“Something exciting is brewing”: Japanese Studies Scholar Gergely Tóth on untold stories in the MAK exhibition „THE 1873 VIENNA WORLD’S FAIR REVISITED“

12. Oktober 2023

Outside MAK

The Japanese Studies Scholar Gergely Tóth has been enthused by the MAK exhibition THE 1873 VIENNA WORLD’S FAIR REVISITED: Egypt and Japan as Europe’s “Orient”. His research focus lies on the Hungarian perceptions of Japan during the era of the Austro-Hungarian Monarchy. In this blog post he shares his reflections upon the reevaluation of the (hyper-exoticized) image of Japan and the cultural significance of the 1873 Vienna World’s Fair.
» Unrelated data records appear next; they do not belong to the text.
(** * BoundaryBox booking core: slot generation, pricing, conflicts, lifecycle

    A shallow embedding of the booking logic of the BoundaryBox web
    application:

    - [src/app/book/page.tsx]: [calculateDuration], [calculateCost],
      [validateTimeSelection], [generateTimeOptions], [isTimeSlotAvailable],
      [getMinDate];
    - [src/lib/settings-service.ts]: [SettingsService.validateSettings];
    - [src/app/my-bookings/page.tsx]: [canCancelBooking];
    - the booking service ([BookingService]): [createBooking],
      [checkBookingConflict], [updateBookingStatus] and its wrappers;
    - the SQL function [check_booking_conflict] of the migration script;
    - [src/app/admin/bookings/page.tsx]: the action buttons per status.

    JavaScript numbers are modelled by [Z] where the code only produces
    integers (minutes, slot lengths, millisecond timestamps) and by [Q]
    where it divides (durations in hours, prices).  Where the code
    multiplies, divides or adds numbers that need not be integers, the
    result is rounded to the nearest double ([Double.fl]).  [NaN] is
    modelled by [None].  JavaScript strings are modelled by [string]; [<]
    on strings is the code-unit lexicographic order. *)

From Stdlib Require Import ZArith QArith Qround Qabs Qpower Lqa SpecFloat.
From Stdlib Require Import String Ascii DecimalString List Bool Lia.
Import ListNotations.

Local Open Scope string_scope.
Local Open Scope Z_scope.

(** ** JavaScript string comparison *)

Module JsString.

(** [a < b] on two strings. *)
Definition lt (a b : string) : bool := String.ltb a b.
(** [a > b] is [b < a]. *)
Definition gt (a b : string) : bool := lt b a.
(** [a <= b] is [!(b < a)]. *)
Definition le (a b : string) : bool := negb (lt b a).
(** [a >= b] is [!(a < b)]. *)
Definition ge (a b : string) : bool := negb (lt a b).

End JsString.

(** ** Data model *)

(** The five values of the [status] column
    ([Database.public.Tables.bookings.Row.status]). *)
Inductive BookingStatus : Type :=
  | pending | confirmed | canceled | no_show | completed.

Definition BookingStatus_eqb (a b : BookingStatus) : bool :=
  match a, b with
  | pending, pending | confirmed, confirmed | canceled, canceled
  | no_show, no_show | completed, completed => true
  | _, _ => false
  end.

(** [SystemSettings] of [settings-service.ts].  The integer columns of the
    [system_settings] table are [Z], the [DECIMAL] ones are [Q]. *)
Record SystemSettings : Type := {
  opening_time : string;
  closing_time : string;
  is_24_7 : bool;
  advance_booking_days : Z;
  require_admin_approval : bool;
  booking_slot_duration : Z;
  min_booking_duration : Q;
  max_booking_duration : Q;
  cancellation_deadline : Z
}.

(** The fallback settings of [fetchSettings] / [getSettings]. *)
Definition defaultSettings : SystemSettings := {|
  opening_time := "06:00";
  closing_time := "22:00";
  is_24_7 := false;
  advance_booking_days := 7;
  require_admin_approval := true;
  booking_slot_duration := 30;
  min_booking_duration := 1;
  max_booking_duration := 4;
  cancellation_deadline := 2
|}.

(** A 24/7 configuration: the defaults with the toggle on. *)
Definition settings_24_7 : SystemSettings := {|
  opening_time := "06:00";
  closing_time := "22:00";
  is_24_7 := true;
  advance_booking_days := 7;
  require_admin_approval := true;
  booking_slot_duration := 30;
  min_booking_duration := 1;
  max_booking_duration := 4;
  cancellation_deadline := 2
|}.

(** [Game] of [book/page.tsx] (the fields the booking logic reads). *)
Record Game : Type := {
  game_id_of : string;
  price_per_hour : Q
}.

(** An element of the [existingBookings] state of the booking page:
    the [start_time, end_time] projection of an active booking. *)
Record Slot : Type := {
  start_time : string;
  end_time : string
}.

(** ** JavaScript values used by the booking page *)

Module Js.

(** [Number(s)] for the strings the time fields hold: a run of decimal
    digits, and the empty string (which converts to 0).  Every other
    string yields [None], standing for [NaN]; the further literals
    JavaScript accepts (signs, fractions, exponents, hexadecimal,
    surrounding blanks) do not occur in [HH:MM] values. *)
Definition digitOf (c : ascii) : option Z :=
  let n := Z.of_nat (nat_of_ascii c) in
  if (48 <=? n) && (n <=? 57) then Some (n - 48) else None.

Fixpoint NumberAcc (s : string) (acc : Z) : option Z :=
  match s with
  | EmptyString => Some acc
  | String c r =>
      match digitOf c with
      | Some d => NumberAcc r (10 * acc + d)
      | None => None
      end
  end.

Definition Number (s : string) : option Z := NumberAcc s 0.

(** [s.split(sep)] for a one-character separator. *)
Fixpoint split (sep : ascii) (s : string) : list string :=
  match s with
  | EmptyString => [EmptyString]
  | String c r =>
      if Ascii.eqb c sep then EmptyString :: split sep r
      else match split sep r with
           | h :: t => String c h :: t
           | [] => [String c EmptyString]
           end
  end.

(** [n.toString()] for an integer. *)
Definition toString (n : Z) : string :=
  NilZero.string_of_int (Z.to_int n).

Fixpoint repeat_char (c : ascii) (n : nat) : string :=
  match n with
  | O => EmptyString
  | S k => String c (repeat_char c k)
  end.

(** [s.padStart(targetLength, c)] for a one-character pad string. *)
Definition padStart (targetLength : nat) (c : ascii) (s : string) : string :=
  repeat_char c (targetLength - String.length s) ++ s.

(** [Math.round]: the nearest integer, ties towards plus infinity. *)
Definition Math_round (x : Q) : Z := Qfloor (x + (1 # 2))%Q.

(** [a < b] on numbers. *)
Definition Qltb (a b : Q) : bool := negb (Qle_bool b a).

End Js.

(** ** Double-precision arithmetic *)

(** A JavaScript number is an IEEE 754 binary64 value.  The finite ones
    are the rationals [m * 2^e] with [|m| < 2^53]; they are modelled by
    the rational itself.  Every arithmetic operation returns the double
    nearest to the exact result, a tie going to the even significand.
    The exponent is left unbounded: magnitudes of [2^1024] and more
    (where JavaScript has [Infinity]) and below [2^-1022] (where doubles
    thin out) are outside the model. *)
Module Double.

(** [2^e] for any integer [e]. *)
Definition pow2 (e : Z) : Q := Qpower 2 e.

(** The binary exponent of [x <> 0]: the [e] with [2^e <= |x| < 2^(e+1)]. *)
Definition exponent (x : Q) : Z :=
  let k := Z.log2 (Z.abs (Qnum x)) - Z.log2 (Z.pos (Qden x)) in
  if Qle_bool (pow2 k) (Qabs x) then k else k - 1.

(** The integer nearest to [x], a tie going to the even one. *)
Definition roundTiesToEven (x : Q) : Z :=
  let f := Qfloor x in
  match (x - inject_Z f ?= 1 # 2)%Q with
  | Lt => f
  | Gt => f + 1
  | Eq => if Z.even f then f else f + 1
  end.

(** The double nearest to [x]: [x] is scaled so that its integer part
    has 53 bits, rounded to an integer, and scaled back. *)
Definition fl (x : Q) : Q :=
  if Qeq_bool x 0 then 0%Q
  else
    let e := exponent x - 52 in
    (inject_Z (roundTiesToEven (x / pow2 e)) * pow2 e)%Q.

(** A number as the program receives it ([parseFloat], a JSON number): the
    double nearest to the decimal. *)
Definition ofQ (x : Q) : Q := fl x.

(** [x * y], [x / y] and [x + y] on doubles. *)
Definition mul (x y : Q) : Q := fl (x * y).
Definition div (x y : Q) : Q := fl (x / y).
Definition add (x y : Q) : Q := fl (x + y).

(** The value of a float of the Standard Library's IEEE 754
    specification; [None] for an infinity or a NaN. *)
Definition ofSpecFloat (f : spec_float) : option Q :=
  match f with
  | S754_zero _ => Some 0%Q
  | S754_finite s m e =>
      Some ((if s then -1 else 1) * inject_Z (Z.pos m) * pow2 e)%Q
  | _ => None
  end.

(** An integer as a binary64 float of that specification. *)
Definition toSpecFloat (n : Z) : spec_float :=
  binary_normalize 53 1024 n 0 false.

Definition agrees (x : Q) (f : spec_float) : bool :=
  match ofSpecFloat f with
  | Some y => Qeq_bool x y
  | None => false
  end.

End Double.

(** ** The booking page, [src/app/book/page.tsx] *)

Module BookPage.

Import JsString Js.

(** [const [h, m] = t.split(':').map(Number)] followed by [h * 60 + m];
    [None] when either component is [NaN] or missing. *)
Definition totalMinutes (t : string) : option Z :=
  match map Number (split ":"%char t) with
  | Some h :: Some m :: _ => Some (h * 60 + m)
  | _ => None
  end.

(** The template string built in the loops of [generateTimeOptions]:
    [hour = Math.floor(minutes / 60)], [minute = minutes % 60], both
    padded to two characters. *)
Definition formatTime (minutes : Z) : string :=
  let hour := minutes / 60 in
  let minute := Z.rem minutes 60 in
  padStart 2 "0"%char (toString hour) ++ ":" ++ padStart 2 "0"%char (toString minute).

Definition isEmpty (s : string) : bool :=
  match s with EmptyString => true | _ => false end.

(** [calculateDuration]; the result is in hours, [None] is [NaN]
    (every comparison with [NaN] is false, and the final quotient is
    [NaN]).  The quotient is given exactly; the double the code holds
    is its rounding, [Double.ofQ], taken where the value enters a
    product ([calculateCost]).  The comparisons with the configured
    bounds answer the same on both (lemma [duration_tests_on_doubles]). *)
Definition calculateDuration (settings : option SystemSettings)
           (startTime endTime : string) : option Q :=
  match settings with
  | None => Some 0%Q
  | Some settings =>
      if isEmpty startTime || isEmpty endTime then Some 0%Q
      else
        match totalMinutes startTime, totalMinutes endTime with
        | Some startTotalMinutes, Some endTotalMinutes0 =>
            let endTotalMinutes :=
              if is_24_7 settings && (endTotalMinutes0 <=? startTotalMinutes)
              then endTotalMinutes0 + 24 * 60
              else endTotalMinutes0 in
            if endTotalMinutes <=? startTotalMinutes then Some 0%Q
            else Some (inject_Z (endTotalMinutes - startTotalMinutes) / 60)%Q
        | _, _ => None
        end
  end.

(** [Math.round(selectedGame.price_per_hour * duration)]: both factors
    are doubles and so is their product. *)
Definition roundedProduct (price duration : Q) : Z :=
  Math_round (Double.mul (Double.ofQ price) (Double.ofQ duration)).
Straw marquetry, Japan, before 1872 © MAK

Straw marquetry, Japan, before 1872

Something exciting is brewing over the past few years in Vienna concerning the critical reevaluation of (Central-Eastern) European-Japanese relations and the perceptions about Japan. As a Japanese Studies Scholar based in Hungary, a short trip from Budapest to Vienna offers a breath of fresh air, a welcome departure from an intellectually lackluster discourse on Japan within the oxygen-deprived echo chamber of Japan-related Hungarian academia and common thinking.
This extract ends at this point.